Here are some other good fraud prevention reminders from Medicare:
- Never, ever give anyone your Medicare ID number, except your doctor or other known and trusted Medicare provider.
- Never allow anyone, except your medical providers, to review your medical records or recommend services.
- Do not accept medical supplies from door-to-door salesmen.
- Do not ask a doctor to make false entries on bills, records or prescriptions in order to get Medicare to pay.
- Be very careful about accepting Medicare services that are represented as ‘free’.
- Free testing? Free screening? Be careful if this is done in exchange for your Medicare card number.
- Be very wary of any provider who states he or she is endorsed by the federal government or by Medicare.

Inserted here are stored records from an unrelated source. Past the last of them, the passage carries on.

(** X15. At a depth of 8, 16, 24 or 32 bits, whenever [Int32s] returns a
    slice, [Float64s] returns the slice of the same length whose elements are
    those 32-bit values divided by 2^31, each exactly (no rounding), hence
    each in [-1, 1). *)
Theorem Float64s_of_Int32s (v : File) (out : list Z) :
  BitsPerSample v = 8 \/ BitsPerSample v = 16 \/
  BitsPerSample v = 24 \/ BitsPerSample v = 32 ->
  Int32s v = Ok out ->
  Float64s v = Ok (map scaled_float64 out) /\
  Forall (fun y => exponent y = -31 /\ - 2 ^ 31 <= mantissa y < 2 ^ 31)
         (map scaled_float64 out).
Proof.
  intros Hb HI. destruct (Int32s_Ok_length v out Hb HI) as [HS HF]. split.
  - unfold Float64s. rewrite HS, HI. cbn [bind]. unfold make.
    destruct (Z.ltb_spec (Z.of_nat (len out)) 0); [lia|]. cbn [bind].
    rewrite Nat2Z.id. exact (Float64s_loop_spec [] out).
  - apply Forall_map. revert HF. apply Forall_impl.
    intros x Hx. split; [reflexivity | exact Hx].
Qed.

Lemma Float64s_of_Int32s_witness :
  Float64s s8_file = Ok [mkFloat64 16777216 (-31); mkFloat64 (-16777216) (-31)].
Proof.
  apply (proj1 (Float64s_of_Int32s s8_file [16777216; -16777216]
                  (or_introl eq_refl) eq_refl)).
Defined.

(** X16. At any other depth [Float64s] does not follow [Int32s] in
    returning an empty slice: [Int32s] gives it no element while its loop
    still runs [Samples()] times, so when [Samples()] returns a positive
    count [Float64s] panics with an index out of range, and it returns the
    empty slice only when [Samples()] is 0. *)
Theorem Float64s_unsupported_depth (v : File) (n : Z) :
  BitsPerSample v <> 8 -> BitsPerSample v <> 16 ->
  BitsPerSample v <> 24 -> BitsPerSample v <> 32 ->
  Samples v = Ok n ->
  (n = 0 -> Float64s v = Ok []) /\
  (0 < n -> Float64s v = Panic IndexOutOfRange).
Proof.
  intros H8 H16 H24 H32 HS.
  assert (HI : Int32s v = Ok []).
  { unfold Int32s.
    destruct (Z.eqb_spec (BitsPerSample v) 8); [contradiction|].
    destruct (Z.eqb_spec (BitsPerSample v) 16); [contradiction|].
    destruct (Z.eqb_spec (BitsPerSample v) 24); [contradiction|].
    destruct (Z.eqb_spec (BitsPerSample v) 32); [contradiction|].
    reflexivity. }
  unfold Float64s. rewrite HS, HI. cbn [bind]. unfold make. split.
  - intros ->. reflexivity.
  - intros Hn. destruct (Z.ltb_spec n 0); [lia|]. cbn [bind].
    destruct (Z.to_nat n) as [|k] eqn:E; [lia|]. reflexivity.
Qed.

Lemma Float64s_unsupported_depth_witness :
  Int32s s12_file = Ok [] /\ Float64s s12_file = Panic IndexOutOfRange.
Proof.
  split; [reflexivity|].
  apply (proj2 (Float64s_unsupported_depth s12_file 3
                  ltac:(discriminate) ltac:(discriminate)
                  ltac:(discriminate) ltac:(discriminate) eq_refl)).
  reflexivity.
Defined.

(** ** Payloads that do not fit the header *)

Lemma Read_slice_short (r : list byte) (w : nat) (conv : Z -> Z) (n : nat) :
  (len r < n * w)%nat ->
  binary.Read_slice r w conv (repeat 0 n) = repeat 0 n.
Proof.
  intros H. unfold binary.Read_slice. rewrite repeat_length.
  destruct (Nat.ltb_spec (len r) (n * w)); [reflexivity | lia].
Qed.

(** X17. When [data] holds fewer bytes than the [Samples()] samples of the
    File need at 8, 16 or 32 bits, [Int32s] reports nothing: it returns
    [Samples()] zeros, because the one [binary.Read] into the sample slice
    fails for lack of bytes before decoding any and its error is dropped. *)
Theorem Int32s_short_data_zeros (v : File) (n : Z) :
  File_typed v ->
  BitsPerSample v = 8 \/ BitsPerSample v = 16 \/ BitsPerSample v = 32 ->
  Samples v = Ok n ->
  Z.of_nat (len (data v)) < n * (BitsPerSample v / 8) ->
  Int32s v = Ok (repeat 0 (Z.to_nat n)).
Proof.
  intros Ht Hb HS Hd.
  destruct (Samples_typed v n Ht HS) as (_ & _ & _ & Hn).
  unfold Int32s.
  destruct Hb as [Hb | [Hb | Hb]]; rewrite Hb in *; cbn [Z.eqb Pos.eqb];
    unfold fromS8ToInt32s, fromS16ToInt32s, fromS32ToInt32s;
    rewrite HS; cbn [bind]; unfold make;
    (destruct (Z.ltb_spec n 0); [lia|]); cbn [bind].
  - change (8 / 8) with 1 in Hd. rewrite Read_slice_short by lia.
    rewrite map_repeat. reflexivity.
  - change (16 / 8) with 2 in Hd. rewrite Read_slice_short by lia.
    rewrite map_repeat. reflexivity.
  - change (32 / 8) with 4 in Hd. rewrite Read_slice_short by lia.
    reflexivity.
Qed.

Lemma half_file_typed : File_typed half_file.
Proof.
  unfold File_typed, is_uint16, is_uint32, is_int. cbn. lia.
Qed.

Lemma Int32s_short_data_zeros_witness : Int32s half_file = Ok [0; 0].
Proof.
  apply (Int32s_short_data_zeros half_file 2 half_file_typed
           (or_intror (or_introl eq_refl)) eq_refl).
  vm_compute. reflexivity.
Defined.

Lemma Int32s_24_bit_general_witness :
  exists out, Int32s s24_file = Ok out /\ Z.of_nat (len out) = 1 /\
    forall i, (i < len out)%nat ->
              nth i out 0 = int32 (sample24 (data s24_file) i * 2 ^ 16).
Proof.
  apply (Int32s_24_bit_general s24_file 1 s24_file_typed eq_refl eq_refl eq_refl).
  vm_compute. discriminate.
Defined.

Lemma bind_assoc {A B C : Type} (m : outcome A) (f : A -> outcome B)
  (g : B -> outcome C) :
  bind (bind m f) g = bind m (fun x => bind (f x) g).
Proof. destruct m; reflexivity. Qed.
(** X22. No project id, one shared room: an update whose data has no
    [projectId] (what the dashboard sends after creating a project) goes to
    the room "project-undefined", the room a socket is put in when it joins
    with no argument or with the text "undefined". The relay checks no
    membership of the sender: a socket that never joined anything reaches
    that room's members. *)
Theorem update_without_project_id (rooms : Rooms) (sender c : SocketId) (data : Body) :
  data !! "projectId" = None →
  c ≠ sender →
  (∀ d, d ∈ on_project_update rooms sender data ↔
        recipient d ∈ members rooms "project-undefined" ∧ recipient d ≠ sender
        ∧ event d = "project-updated" ∧ payload d = data)
  ∧ (∃ d, d ∈ on_project_update (on_join_project rooms c None) sender data
          ∧ recipient d = c)
  ∧ (∃ d, d ∈ on_project_update (on_join_project rooms c (Some (JStr "undefined")))
                 sender data
          ∧ recipient d = c).
Proof.
  intros Hmissing Hne. unfold on_project_update. rewrite Hmissing.
  change (project_room None) with "project-undefined".
  split; [intros d; apply elem_of_socket_to_emit|].
  split.
  - exists {| recipient := c; event := "project-updated"; payload := data |}.
    split; [|done]. apply elem_of_socket_to_emit. simpl. split; [|done].
    apply (members_socket_join rooms c (project_room None)). by left.
  - exists {| recipient := c; event := "project-updated"; payload := data |}.
    split; [|done]. apply elem_of_socket_to_emit. simpl. split; [|done].
    apply (members_socket_join rooms c (project_room (Some (JStr "undefined")))). by left.
Qed.

(** * The further properties on concrete requests *)

Lemma seed_db_unique : unique_users seed_db.
Proof.
  intros i j u v Hu Hv Hsame. simpl in Hu, Hv.
  apply lookup_insert_Some in Hu as [[<- <-]|[_ Hu]];
    [|apply lookup_singleton_Some in Hu as [<- <-]];
    (apply lookup_insert_Some in Hv as [[<- <-]|[_ Hv]];
      [|apply lookup_singleton_Some in Hv as [<- <-]]);
    try done; by destruct Hsame.
Qed.

Lemma created_db_valid : valid_projects created_db.
Proof.
  intros i p Hp.
  assert (projects created_db = {[ demo := demo_project ]}) as E by (vm_compute; reflexivity).
  rewrite E in Hp. apply lookup_singleton_Some in Hp as [_ <-]. vm_compute. reflexivity.
Qed.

- Stay clear of any providers of healthcare supplies or other goods and services who claim that while an item or service is not usually covered, they have a way to bill Medicare to get it paid.
- Use a diary, day planner or calendar to track all appointments, admission and discharge dates, and what tests, x-rays, scans or other procedures have been done – and then compare these records against the Medicare Summary Notices (MSNs) received later.
If you or a loved one suspect Medicare fraud, gather the following information and then contact the Office of the Inspector General:
- The provider’s name and any identifying number you might have.
- The item or service you are questioning.
- The date on which the item, service or treatment was supposedly furnished.
- The amount approved and paid by Medicare.
- The date of the Medicare Summary Notice (MSN).
- The name and Medicare number of the person who is said to have received this item or service.
- The reason you believe Medicare should not have paid.
- Any other supporting information you may have to show that Medicare should not have paid for the item or service.
- Call in the suspected fraud to the Inspector General at 1-800-447-8477.
- Email your report to HHSTips@iog.hhs.gov.
- Go online to: Stop Medicare Fraud.